Note: This is an AI-generated image and not an actual dashboard.
The aim of this project was to build an end-to-end Azure-based data pipeline and Power BI dashboard for an E-commerce company to centralize and analyze data from SQL, NoSQL (MongoDB), and CSV sources. Using Azure Data Factory, data was ingested and stored in a structured ADLS Gen2 bronze layer, enriched and transformed with Azure Databricks into a silver layer, and refined with Azure Synapse into a gold layer.
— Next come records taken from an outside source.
(* ===== verification/KiwoomEvents.v ===== *)
(** [packages/adapters/kiwoom/contract.py]: what the brokerage adapter hands over, and the
    canonical market events made of it. *)
From S2P Require Import Prelude PyTime PyDecimal Json.
#[local] Open Scope Z_scope.

(** ** Stock ids *)

Definition code_char (a : ascii) : bool :=
  let n := N_of_ascii a in
  ((48 <=? n) && (n <=? 57))%N || ((65 <=? n) && (n <=? 90))%N.

(** [STOCK_CODE_RE.fullmatch(code)] *)
(* @ packages/adapters/kiwoom/contract.py 18-18 STOCK_CODE_RE *)
Definition STOCK_CODE_RE (code : list ascii) : bool := (length code =? 6)%nat && forallb code_char code.

Definition stock_code_ok (code : string) : bool := STOCK_CODE_RE (String.list_ascii_of_string code).

Definition stock_id_ok (value : string) : bool :=
  let '(prefix, separator, code) := partition c_colon (String.list_ascii_of_string value) in
  bool_decide (prefix = String.list_ascii_of_string "KRX") && separator && STOCK_CODE_RE code.

(* @ packages/adapters/kiwoom/contract.py 27-30 require_stock_id *)
Definition require_stock_id (value : string) : res unit := raise_if (negb (stock_id_ok value)) ValueError.

Example stock_id_letters : require_stock_id "KRX:0001A0" = Ok tt.
Proof. reflexivity. Qed.
Example stock_id_short : require_stock_id "KRX:00593" = Raise ValueError.
Proof. reflexivity. Qed.

Lemma stock_id_of_code code : stock_id_ok ("KRX:" +:+ code) = stock_code_ok code.
Proof. reflexivity. Qed.

(** ** Enumerations *)

(* @ packages/adapters/kiwoom/contract.py 33-35 SourceChannel *)
Inductive SourceChannel := WEBSOCKET | REST_SNAPSHOT.
#[export] Instance SourceChannel_eq_dec : EqDecision SourceChannel.
Proof. solve_decision. Defined.
(* @ packages/adapters/kiwoom/contract.py 33-35 SourceChannel *)
Definition SourceChannel_value (c : SourceChannel) : string :=
  match c with WEBSOCKET => "KIWOOM_WEBSOCKET" | REST_SNAPSHOT => "KIWOOM_REST_SNAPSHOT" end.

(* @ packages/adapters/kiwoom/contract.py 38-42 CanonicalEventType *)
Inductive CanonicalEventType := CANDIDATE_ENTERED | CANDIDATE_EXITED | TRADE | SNAPSHOT.
#[export] Instance CanonicalEventType_eq_dec : EqDecision CanonicalEventType.
Proof. solve_decision. Defined.
(* @ packages/adapters/kiwoom/contract.py 38-42 CanonicalEventType *)
Definition CanonicalEventType_value (t : CanonicalEventType) : string :=
  match t with
  | CANDIDATE_ENTERED => "market.candidate.entered"
  | CANDIDATE_EXITED => "market.candidate.exited"
  | TRADE => "market.trade"
  | SNAPSHOT => "market.snapshot"
  end.

(* @ packages/adapters/kiwoom/contract.py 45-47 CandidateAction *)
Inductive CandidateAction := ENTER | EXIT.
#[export] Instance CandidateAction_eq_dec : EqDecision CandidateAction.
Proof. solve_decision. Defined.
(* @ packages/adapters/kiwoom/contract.py 45-47 CandidateAction *)
Definition CandidateAction_value (a : CandidateAction) : string :=
  match a with ENTER => "ENTER" | EXIT => "EXIT" end.

(* @ packages/adapters/kiwoom/contract.py 50-52 ObservationSource *)
Inductive ObservationSource := REALTIME_0B | REST_KA10095.
#[export] Instance ObservationSource_eq_dec : EqDecision ObservationSource.
Proof. solve_decision. Defined.
(* @ packages/adapters/kiwoom/contract.py 50-52 ObservationSource *)
Definition ObservationSource_value (s : ObservationSource) : string :=
  match s with REALTIME_0B => "REALTIME_0B" | REST_KA10095 => "REST_KA10095" end.

(** ** Connections and envelopes *)

(** [live_validation] has one value. *)
(* @ packages/adapters/kiwoom/contract.py 59-67 AdapterCapabilities *)
Record AdapterCapabilities := mk_AdapterCapabilities {
  cap_read_only : bool;
  cap_market_data : bool;
  cap_condition_search : bool;
  cap_snapshot_supplement : bool;
  cap_orders : bool;
  cap_accounts : bool
}.
(** [AdapterCapabilities()] *)
(* @ packages/adapters/kiwoom/contract.py 59-67 AdapterCapabilities *)
Definition default_capabilities : AdapterCapabilities := mk_AdapterCapabilities true true true true false false.

(* @ packages/adapters/kiwoom/contract.py 70-73 KiwoomConnection *)
Record KiwoomConnection := mk_KiwoomConnection { kc_session_id : string; kc_connected_at : datetime }.

(* @ packages/adapters/kiwoom/contract.py 75-78 KiwoomConnection.__post_init__ *)
Definition KiwoomConnection_init (session_id : string) (connected_at : datetime) : res KiwoomConnection :=
  _ ← raise_if (is_empty session_id) ValueError;
  _ ← require_aware connected_at;
  Ok (mk_KiwoomConnection session_id connected_at).

(* @ packages/adapters/kiwoom/contract.py 81-94 KiwoomSourceEnvelope *)
Record KiwoomSourceEnvelope := mk_KiwoomSourceEnvelope {
  en_source_schema_version : string;
  en_channel : SourceChannel;
  en_session_id : string;
  en_source_message_id : string;
  en_source_sequence : Z;
  en_source_timestamp : datetime;
  en_received_at : datetime;
  en_market_date : date;
  en_payload : dict string json;
  en_request_id : option string
}.

(* @ packages/adapters/kiwoom/contract.py 96-104 KiwoomSourceEnvelope.__post_init__ *)
Definition KiwoomSourceEnvelope_check (e : KiwoomSourceEnvelope) : res KiwoomSourceEnvelope :=
  _ ← raise_if (is_empty (en_source_schema_version e)) ValueError;
  _ ← raise_if (is_empty (en_session_id e) || is_empty (en_source_message_id e)) ValueError;
  _ ← raise_if (en_source_sequence e <? 0) ValueError;
  _ ← require_aware (en_source_timestamp e);
  _ ← require_aware (en_received_at e);
  Ok e.

(** ** Canonical events *)

(* @ packages/adapters/kiwoom/contract.py 107-117 EventLineage *)
Record EventLineage := mk_EventLineage {
  li_provider : string;
  li_adapter_version : string;
  li_source_schema_version : string;
  li_source_channel : SourceChannel;
  li_session_id : string;
  li_source_message_id : string;
  li_source_item_index : Z;
  li_request_id : option string;
  li_raw_payload_sha256 : string
}.

(* @ packages/adapters/kiwoom/contract.py 119-125 EventLineage.__post_init__ *)
Definition EventLineage_check (l : EventLineage) : res EventLineage :=
  _ ← raise_if (negb (bool_decide (li_provider l = "KIWOOM"))) ValueError;
  _ ← raise_if (li_source_item_index l <? 0) ValueError;
  _ ← raise_if (negb (py_len (li_raw_payload_sha256 l) =? 64)) ValueError;
  Ok l.

(* @ packages/adapters/kiwoom/contract.py 128-132 CandidateData *)
Record CandidateData := mk_CandidateData {
  cd_action : CandidateAction;
  cd_condition_id : string;
  cd_source_stock_code : string
}.

(* @ packages/adapters/kiwoom/contract.py 134-138 CandidateData.__post_init__ *)
Definition CandidateData_check (c : CandidateData) : res CandidateData :=
  _ ← raise_if (is_empty (cd_condition_id c)) ValueError;
  _ ← raise_if (negb (stock_code_ok (cd_source_stock_code c))) ValueError;
  Ok c.

(** The numbers are finite: they come from the normalizer, which has refused the others. *)
(* @ packages/adapters/kiwoom/contract.py 141-159 MarketObservation *)
Record MarketObservation := mk_MarketObservation {
  ob_observation_source : ObservationSource;
  ob_source_stock_code : string;
  ob_current_price : option dec;
  ob_change_rate : option dec;
  ob_base_price : option dec;
  ob_trade_volume : option Z;
  ob_cumulative_volume : option Z;
  ob_cumulative_trading_value : option dec;
  ob_open_price : option dec;
  ob_high_price : option dec;
  ob_low_price : option dec;
  ob_execution_strength : option dec;
  ob_market_cap : option dec;
  ob_missing_fields : list string
}.

Definition negative_dec (x : option dec) : bool := match x with Some d => dlt d dzero | None => false end.
Definition negative_int (x : option Z) : bool := match x with Some n => n <? 0 | None => false end.

(* @ packages/adapters/kiwoom/contract.py 161-185 MarketObservation.__post_init__ *)
Definition MarketObservation_check (o : MarketObservation) : res MarketObservation :=
  _ ← raise_if (negb (stock_code_ok (ob_source_stock_code o))) ValueError;
  _ ← raise_if (existsb negative_dec
                  [ob_current_price o; ob_base_price o; ob_cumulative_trading_value o; ob_open_price o;
                   ob_high_price o; ob_low_price o; ob_market_cap o]) ValueError;
  _ ← raise_if (existsb negative_int [ob_trade_volume o; ob_cumulative_volume o]) ValueError;
  _ ← raise_if (negb (bool_decide (sorted_set (ob_missing_fields o) = ob_missing_fields o))) ValueError;
  Ok o.

(** [CandidateData | MarketObservation] *)
(* @ packages/adapters/kiwoom/contract.py 188-199 CanonicalMarketEvent *)
Inductive EventData := OfCandidate (c : CandidateData) | OfObservation (o : MarketObservation).

(* @ packages/adapters/kiwoom/contract.py 188-199 CanonicalMarketEvent *)
Record CanonicalMarketEvent := mk_CanonicalMarketEvent {
  me_schema_version : string;
  me_event_id : string;
  me_idempotency_key : string;
  me_event_type : CanonicalEventType;
  me_stock_id : string;
  me_source_sequence : Z;
  me_source_timestamp : datetime;
  me_received_at : datetime;
  me_lineage : EventLineage;
  me_data : EventData
}.

(* @ packages/adapters/kiwoom/contract.py 11-11 CANONICAL_EVENT_SCHEMA_VERSION *)
Definition CANONICAL_EVENT_SCHEMA_VERSION : string := "market-event.v1".
(* @ packages/adapters/kiwoom/contract.py 13-13 ADAPTER_VERSION *)
Definition ADAPTER_VERSION : string := "kiwoom-read-only.v1".

(** The data is of the kind the type of the event asks for. *)
(* @ packages/adapters/kiwoom/contract.py 201-222 CanonicalMarketEvent.__post_init__ *)
Definition data_fits (t : CanonicalEventType) (d : EventData) : bool :=
  match t, d with
  | (CANDIDATE_ENTERED | CANDIDATE_EXITED), OfCandidate _ => true
  | (TRADE | SNAPSHOT), OfObservation _ => true
  | _, _ => false
  end.

(* @ packages/adapters/kiwoom/contract.py 201-222 CanonicalMarketEvent.__post_init__ *)
Definition CanonicalMarketEvent_check (e : CanonicalMarketEvent) : res CanonicalMarketEvent :=
  _ ← raise_if (negb (bool_decide (me_schema_version e = CANONICAL_EVENT_SCHEMA_VERSION))) ValueError;
  _ ← raise_if (negb (String.prefix "mkt_" (me_event_id e))) ValueError;
  _ ← raise_if (negb (String.prefix "kiwoom:" (me_idempotency_key e))) ValueError;
  _ ← require_stock_id (me_stock_id e);
  _ ← raise_if (me_source_sequence e <? 0) ValueError;
  _ ← require_aware (me_source_timestamp e);
  _ ← require_aware (me_received_at e);
  _ ← raise_if (negb (data_fits (me_event_type e) (me_data e))) ValueError;
  Ok e.

Definition is_observation (e : CanonicalMarketEvent) : bool :=
  match me_data e with OfObservation _ => true | OfCandidate _ => false end.

(** [format(value, "f")]: all digits, no exponent. *)
Definition fixed_dec (d : dec) : string :=
  let d := if (dcoef d =? 0)%N && (0 <? dexp d) then mk_dec (dneg d) 0 0 else d in
  let digits := str_Z (Z.of_N (dcoef d)) in
  let n := Z.of_nat (String.length digits) in
  let zeros k := String.string_of_list_ascii (replicate (Z.to_nat k) (chr 48)) in
  let body :=
    if 0 <=? dexp d then digits +:+ zeros (dexp d)
    else
      let point := n + dexp d in
      if point <=? 0 then "0." +:+ zeros (- point) +:+ digits
      else String.substring 0 (Z.to_nat point) digits +:+ "." +:+
           String.substring (Z.to_nat point) (Z.to_nat (n - point)) digits in
  (if dneg d then "-" else "") +:+ body.

Example fixed_dec_ex : fixed_dec (mk_dec true 1205 (-2)) = "-12.05" /\ fixed_dec (mk_dec false 12 2) = "1200".
Proof. by vm_compute. Qed.

(* @ packages/adapters/kiwoom/contract.py 278-279 _decimal_text *)
Definition decimal_text (x : option dec) : json :=
  match x with None => JNull | Some d => JStr (fixed_dec d) end.

Definition int_json (x : option Z) : json := match x with None => JNull | Some n => JNum n end.

(* @ packages/adapters/kiwoom/contract.py 228-275 CanonicalMarketEvent.to_dict *)
Definition EventData_to_dict (d : EventData) : json :=
  match d with
  | OfCandidate c =>
      JObj [("action", JStr (CandidateAction_value (cd_action c)));
            ("conditionId", JStr (cd_condition_id c));
            ("sourceStockCode", JStr (cd_source_stock_code c))]
  | OfObservation o =>
      JObj [("observationSource", JStr (ObservationSource_value (ob_observation_source o)));
            ("sourceStockCode", JStr (ob_source_stock_code o));
            ("currentPrice", decimal_text (ob_current_price o));
            ("changeRate", decimal_text (ob_change_rate o));
            ("basePrice", decimal_text (ob_base_price o));
            ("tradeVolume", int_json (ob_trade_volume o));
            ("cumulativeVolume", int_json (ob_cumulative_volume o));
            ("cumulativeTradingValue", decimal_text (ob_cumulative_trading_value o));
            ("openPrice", decimal_text (ob_open_price o));
            ("highPrice", decimal_text (ob_high_price o));
            ("lowPrice", decimal_text (ob_low_price o));
            ("executionStrength", decimal_text (ob_execution_strength o));
            ("marketCap", decimal_text (ob_market_cap o));
            ("missingFields", JList (JStr <$> ob_missing_fields o))]
  end.

(* @ packages/adapters/kiwoom/contract.py 228-275 CanonicalMarketEvent.to_dict *)
Definition CanonicalMarketEvent_to_dict (e : CanonicalMarketEvent) : json :=
  let l := me_lineage e in
  JObj [("schemaVersion", JStr (me_schema_version e)); ("eventId", JStr (me_event_id e));
        ("idempotencyKey", JStr (me_idempotency_key e));
        ("type", JStr (CanonicalEventType_value (me_event_type e)));
        ("stockId", JStr (me_stock_id e)); ("sourceSequence", JNum (me_source_sequence e));
        ("sourceTimestamp", JStr (isoformat (me_source_timestamp e)));
        ("receivedAt", JStr (isoformat (me_received_at e)));
        ("lineage",
         JObj [("provider", JStr (li_provider l)); ("adapterVersion", JStr (li_adapter_version l));
               ("sourceSchemaVersion", JStr (li_source_schema_version l));
               ("sourceChannel", JStr (SourceChannel_value (li_source_channel l)));
               ("sessionId", JStr (li_session_id l)); ("sourceMessageId", JStr (li_source_message_id l));
               ("sourceItemIndex", JNum (li_source_item_index l)); ("requestId", JOpt (li_request_id l));
               ("rawPayloadSha256", JStr (li_raw_payload_sha256 l))]);
        ("data", EventData_to_dict (me_data e))].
The final data was visualized in Power BI, providing the business with a reliable, automated, and interactive reporting solution for better decision-making across sales and operations.
👉 Scroll left/right to view the full table
Industry | Technology Used | Problem Statement | Solution | Impact |
---|---|---|---|---|
E-commerce | Azure Data Factory (ADF), Azure Data Lake Storage Gen2 (ADLS), Azure Databricks, Spark (PySpark), Azure Synapse, Power BI | Multiple and disconnected data sources made reporting and data analysis time-consuming and inconsistent. | Created an automated data pipeline using ADF to bring CSV and SQL data into ADLS Gen2 (Bronze layer). | Centralized and automated data ingestion from all key data sources. |
Needed to combine structured (SQL/CSV) and semi-structured (NoSQL) data. | Used Databricks to enrich and transform the data from all sources (including MongoDB) and stored it in ADLS Silver layer. | Unified and clean data for further analysis and reporting. | ||
Data transformations were manual and not scalable. | Applied transformations and enrichment using Spark Python scripts to automate the process. | Improved scalability and consistency in data preparation. | ||
Business users had difficulty accessing and understanding raw data. | Used Synapse SQL scripts to filter and prepare the data for reporting (Gold layer). | Business-friendly, clean dataset ready for reporting. | ||
Lack of visual reports for decision-making. | Connected Power BI to the Gold layer and created insightful dashboards. | Enabled business teams to make data-driven decisions with visual and interactive dashboards. |
I used Azure Data Factory (ADF) to collect data from CSV files and SQL databases. I built a pipeline using Lookup and ForEach activities to loop through the files and fetch the data. All the raw data was stored in the Bronze folder inside ADLS Gen2 (Azure Data Lake Storage).
I used Azure Databricks to read the bronze data. I also pulled data from NoSQL (MongoDB) and merged it with the existing data. Then I cleaned, transformed, and enriched the data using Spark (Python). The refined data was saved in the Silver folder in Parquet format.
I used Azure Synapse Analytics to read the silver data and applied SQL filters to prepare final views. These filtered datasets were stored in the Gold folder in ADLS Gen2, ready for reporting.
I connected Power BI to the Gold layer data and built an interactive dashboard to help the business team track performance and make better decisions.
This project helped the E-commerce company automate their full data process — from collection to dashboard. Now, the team has clean, reliable, and up-to-date data that’s easy to understand and use for daily decision-making.